══ Material supplied
(** * A set-associative cache simulator: model and verified properties

    Shallow embedding of [cache_sim.cpp] (class [CacheSim], the version with
    miss and write-back penalties).  Machine integers are integers of [Z]
    with the conversions of C++ written out; the four state vectors are
    lists; a call whose C++ behaviour is undefined (division by zero, an
    access outside a vector or a span) yields [None]. *)

From Stdlib Require Import ZArith Lia Bool.
From Stdlib Require Import Floats.SpecFloat.
From stdpp Require Import base list numbers.

Local Open Scope Z_scope.

(** ** Machine integers *)

(** Value of an [unsigned] (32 bits) holding [z] modulo 2^32. *)
Definition u32 (z : Z) : Z := z mod 2 ^ 32.

(** Value of a [std::uint64_t] holding [z] modulo 2^64. *)
Definition u64 (z : Z) : Z := z mod 2 ^ 64.

(** Conversion to [int] (32 bits, two's complement, modular as in C++20). *)
Definition s32 (z : Z) : Z := (z + 2 ^ 31) mod 2 ^ 32 - 2 ^ 31.

(** Value of a [std::int64_t] that is given [z]: two's complement on 64
    bits.  An addition that leaves the range is undefined in C++; the
    compiled code wraps around, and so does the model. *)
Definition s64 (z : Z) : Z := (z + 2 ^ 63) mod 2 ^ 64 - 2 ^ 63.

(** Number of bits set among the [n] low bits of [z]. *)
Fixpoint popcount_bits (n : nat) (z : Z) : Z :=
  match n with
  | O => 0
  | S n' => Z.b2z (Z.testbit z (Z.of_nat n')) + popcount_bits n' z
  end.

(** [std::__popcount] at a 32-bit operand. *)
Definition popcount (z : Z) : Z := popcount_bits 32 z.

(** ** Simulator state *)

Record CacheSim := mkCacheSim {
  (* Cache settings (unsigned) *)
  block_size : Z;
  associativity : Z;
  capacity : Z;
  miss_penalty : Z;
  dirty_wb_penalty : Z;
  (* Access settings (int) *)
  set_offset : Z;
  tag_offset : Z;
  set_mask : Z;
  (* The actual cache state: std::vector<std::uint64_t>, two
     std::vector<char> holding 0 or 1, and std::vector<int> *)
  tags : list Z;
  dirty : list bool;
  valid : list bool;
  priority : list Z;
  (* Cache statistics (std::int64_t) *)
  writes_ : Z;
  mem_accesses_ : Z;
  misses_ : Z;
  dirty_wb_ : Z;
  instructions_ : Z;
  cycles_ : Z
}.

(** ** Constructor

    The arguments are [unsigned]: values in [0, 2^32).  The two divisions
    are unsigned divisions; a zero divisor is undefined behaviour.  There is
    no other check on the geometry ("Assume this divides evenly").
    [resize] value-initialises every vector element to zero. *)
Definition CacheSim_new (bs a c mp wbp : Z) : option CacheSim :=
  if bs =? 0 then None
  else
    let num_blocks := c / bs in
    let block_bits := popcount (u32 (bs - 1)) in
    if u32 (bs * a) =? 0 then None
    else
      let sets := c / u32 (bs * a) in
      let mask := s32 (u32 (sets - 1)) in
      let set_bits := popcount (u32 mask) in
      Some {| block_size := bs;
              associativity := a;
              capacity := c;
              miss_penalty := mp;
              dirty_wb_penalty := wbp;
              set_offset := block_bits;
              tag_offset := block_bits + set_bits;
              set_mask := mask;
              tags := replicate (Z.to_nat num_blocks) 0;
              dirty := replicate (Z.to_nat num_blocks) false;
              valid := replicate (Z.to_nat num_blocks) false;
              priority := replicate (Z.to_nat num_blocks) 0;
              writes_ := 0;
              mem_accesses_ := 0;
              misses_ := 0;
              dirty_wb_ := 0;
              instructions_ := 0;
              cycles_ := 0 |}.

(** ** Address decoding *)

(** [get_set]: the shift is on a [std::uint64_t]; the [int] mask is
    converted to 64 bits unsigned for the conjunction and the result is
    returned as an [int]. *)
Definition get_set (s : CacheSim) (address : Z) : Z :=
  let shifted_address := Z.shiftr address (set_offset s) in
  s32 (Z.land shifted_address (u64 (set_mask s))).

(** [get_tag]: no mask, the tag is all the remaining upper bits. *)
Definition get_tag (s : CacheSim) (address : Z) : Z :=
  let shifted_address := Z.shiftr address (tag_offset s) in
  shifted_address.

(** ** Spans over the state vectors *)

(** [std::span{v.data() + base, n}]: the [n] elements of [v] from position
    [base]; [None] when the span leaves the vector. *)
Definition span {A} (v : list A) (base n : Z) : option (list A) :=
  if (0 <=? base) && (0 <=? n) && (base + n <=? Z.of_nat (length v))
  then Some (take (Z.to_nat n) (drop (Z.to_nat base) v))
  else None.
════
◆ What this task involves
Please filter the entries above down to the lines holding "shiftr" and copy them.

◆ Response below
  let shifted_address := Z.shiftr address (set_offset s) in
  let shifted_address := Z.shiftr address (tag_offset s) in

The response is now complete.